Zamboni died May 23 in Santa Rosa as the result of a cerebral hemorrhage.
Zamboni worked at UCLA from 1963 until his retirement in 1991, first as an assistant professor and director of the electron microscope laboratory, then, starting in March 1973, as chairman of the pathology department.
He was an internationally recognized expert on male infertility and pioneered the use of the electron microscope in the development of human embryos and male spermatozoa.
He continued this work after his retirement, keeping an office in Los Angeles and seeing patients until his death.
In 1990, Zamboni and his wife, Pauline, purchased and began renovations on a Victorian ranch house on a 100-acre tract near the town of Manchester on the Mendocino Coast.
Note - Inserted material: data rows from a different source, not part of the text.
#[export] Instance bump_allocator_laws : AllocatorLaws.
Proof.
  split; [| |done].
  - intros s p l n W _ Ha Hl Hn. simpl. unfold bump_realloc.
    replace (Z.to_nat (8 * n / 8)) with n by (rewrite Z.mul_comm, Z.div_mul by lia; lia).
    set (k := (λ i : nat, _) <$> seq 0 n). assert (length k = n) as Hk by by unfold k; rewrite length_fmap, length_seq.
    assert (k = l ++ drop (length l) k) as Ek.
    { rewrite <- (take_drop (length l) k) at 1. f_equal. apply list_eq. intros i.
      destruct (decide (i < length l)%nat) as [Hi|Hi].
      - destruct (lookup_lt_is_Some_2 l i Hi) as [x Hx]. rewrite lookup_take_lt, Hx by done.
        unfold k. rewrite list_lookup_fmap, lookup_seq_lt by lia. simpl. f_equal.
        specialize (Ha i x Hx). by rewrite Ha.
      - rewrite !lookup_ge_None_2; [done|lia|]. rewrite length_take. lia. }
    exists (brk s), (drop (length l) k), (alloc_with s k). rewrite <- Ek.
    split_and!; try done.
    + apply arr_mset.
    + intros a x Hx _. by apply alloc_with_keeps.
    + intros a x (i & Hi & ->) Hx. pose proof (wf_below s _ _ W Hx). lia.
    + by apply wf_alloc_with.
  - intros s W. pose proof (wf_brk s W) as Hb.
    exists (brk s), LsymbolGVKd, (alloc_with s [LsymbolGVKd; KPunboundVKi]).
    split_and!; try done.
    + apply arr_mset.
    + apply map_subseteq_spec. intros a x Hx. by apply alloc_with_keeps.
    + intros a (i & Hi & ->). apply wf_fresh; [done|lia].
    + unfold teb_end, teb_arguments, NULL in *. lia.
    + by apply wf_alloc_with.
Qed.

(** ** Witnesses *)

(** The strings "Red", "blue", "RED" and "red", and a symbol object named by the
    last. *)
Definition colours_state : state :=
  example_state [(65536, [KLbyte_stringGVKdW; I 3; 6579538]);
                 (65568, [KLbyte_stringGVKdW; I 4; 1702194274]);
                 (65600, [KLbyte_stringGVKdW; I 3; 4474194]);
                 (65632, [KLbyte_stringGVKdW; I 3; 6579570]);
                 (65664, [LsymbolGVKd; 65632])].

Definition byte_stringb (m : gmap Z Z) (a : Z) (l : list Z) : bool :=
  bool_decide (m !! idx a 1 = Some (I (length l))) && bytes_atb m (string_data a) l &&
  (length l <? 2147483648).

Lemma byte_stringb_true m a l : byte_stringb m a l = true → byte_string m a l.
Proof.
  unfold byte_stringb. intros [[H1%bool_decide_eq_true H2]%andb_prop H3]%andb_prop.
  split_and!; [done|by apply bytes_atb_true|lia].
Qed.

Example symbols_are_interned_witness :
  ∃ rs t s', symbol_calls [As_symbol 65536; As_symbol 65568; As_symbol 65600; Resolve 65664]
      initial_oblist colours_state = Ok (rs, t) s' ∧ teb s' = teb colours_state ∧
    (∀ i j ri rj li lj, rs !! i = Some ri → rs !! j = Some rj →
      [[82; 101; 100]; [98; 108; 117; 101]; [82; 69; 68]; [114; 101; 100]] !! i = Some li →
      [[82; 101; 100]; [98; 108; 117; 101]; [82; 69; 68]; [114; 101; 100]] !! j = Some lj →
      ri = rj ↔ same_name li lj) ∧
    Forall2 (λ l r, ∃ k, named (mem s') r k ∧ same_name k l)
      [[82; 101; 100]; [98; 108; 117; 101]; [82; 69; 68]; [114; 101; 100]] rs ∧
    (∀ i x l, [As_symbol 65536; As_symbol 65568; As_symbol 65600; Resolve 65664] !! i = Some (Resolve x) →
      [[82; 101; 100]; [98; 108; 117; 101]; [82; 69; 68]; [114; 101; 100]] !! i = Some l →
      (∀ j k, (j < i)%nat →
        [[82; 101; 100]; [98; 108; 117; 101]; [82; 69; 68]; [114; 101; 100]] !! j = Some k →
        ¬ same_name k l) → rs !! i = Some x) ∧
    ∃ v s'', primitive_preboot_symbols t s' = Ok v s'' ∧
      is_vec (mem s'') v (fold_left register rs []).
Proof.
  apply (symbols_are_interned _ _ colours_state).
  - apply wf_example. vm_compute. reflexivity.
  - repeat apply Forall2_cons_2; [..|apply Forall2_nil_2].
    + apply byte_stringb_true. vm_compute. reflexivity.
    + apply byte_stringb_true. vm_compute. reflexivity.
    + apply byte_stringb_true. vm_compute. reflexivity.
    + split; [done|]. exists 65632. split; [vm_compute; reflexivity|].
      apply byte_stringb_true. vm_compute. reflexivity.
  - simpl. lia.
Defined.

(** Running it: the new symbols lie after the table's block. *)
Definition results (r : res (list Z * oblist_state)) : option (list Z) :=
  match r with Ok a _ => Some a.1 | _ => None end.

Example colours_run :
  results (symbol_calls [As_symbol 65536; As_symbol 65568; As_symbol 65600; Resolve 65664]
    initial_oblist colours_state) = Some [1049088; 1049104; 1049088; 1049088].
Proof. vm_compute. reflexivity. Qed.

(** "a", a null byte and "b", and the same with "c", are one symbol: the comparison
    ends at the null byte. *)
Example null_byte_ends_name :
  results (symbol_calls [As_symbol 65536; As_symbol 65568] initial_oblist
    (example_state [(65536, [KLbyte_stringGVKdW; I 3; 6422625]);
                    (65568, [KLbyte_stringGVKdW; I 3; 6488161])])) = Some [1049088; 1049088].
Proof. vm_compute. reflexivity. Qed.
They opened Victorian Gardens as a bed and breakfast in 1995 and were featured in many publications, in large part because of Zamboni’s Italian cooking.
The couple often joked that the only reason they built the place was so Luciano could give dinner parties.
Victorian Gardens was usually booked up to a year in advance.
In addition to his wife of 37 years, Zamboni is survived by his two sons from a previous marriage, Luca Zamboni and Francesco Paolo Zamboni.
There will be no formal memorial service, but contributions can be sent to the Point Arena Lighthouse Keepers, P.O. Box 11, Point Arena, CA 95468.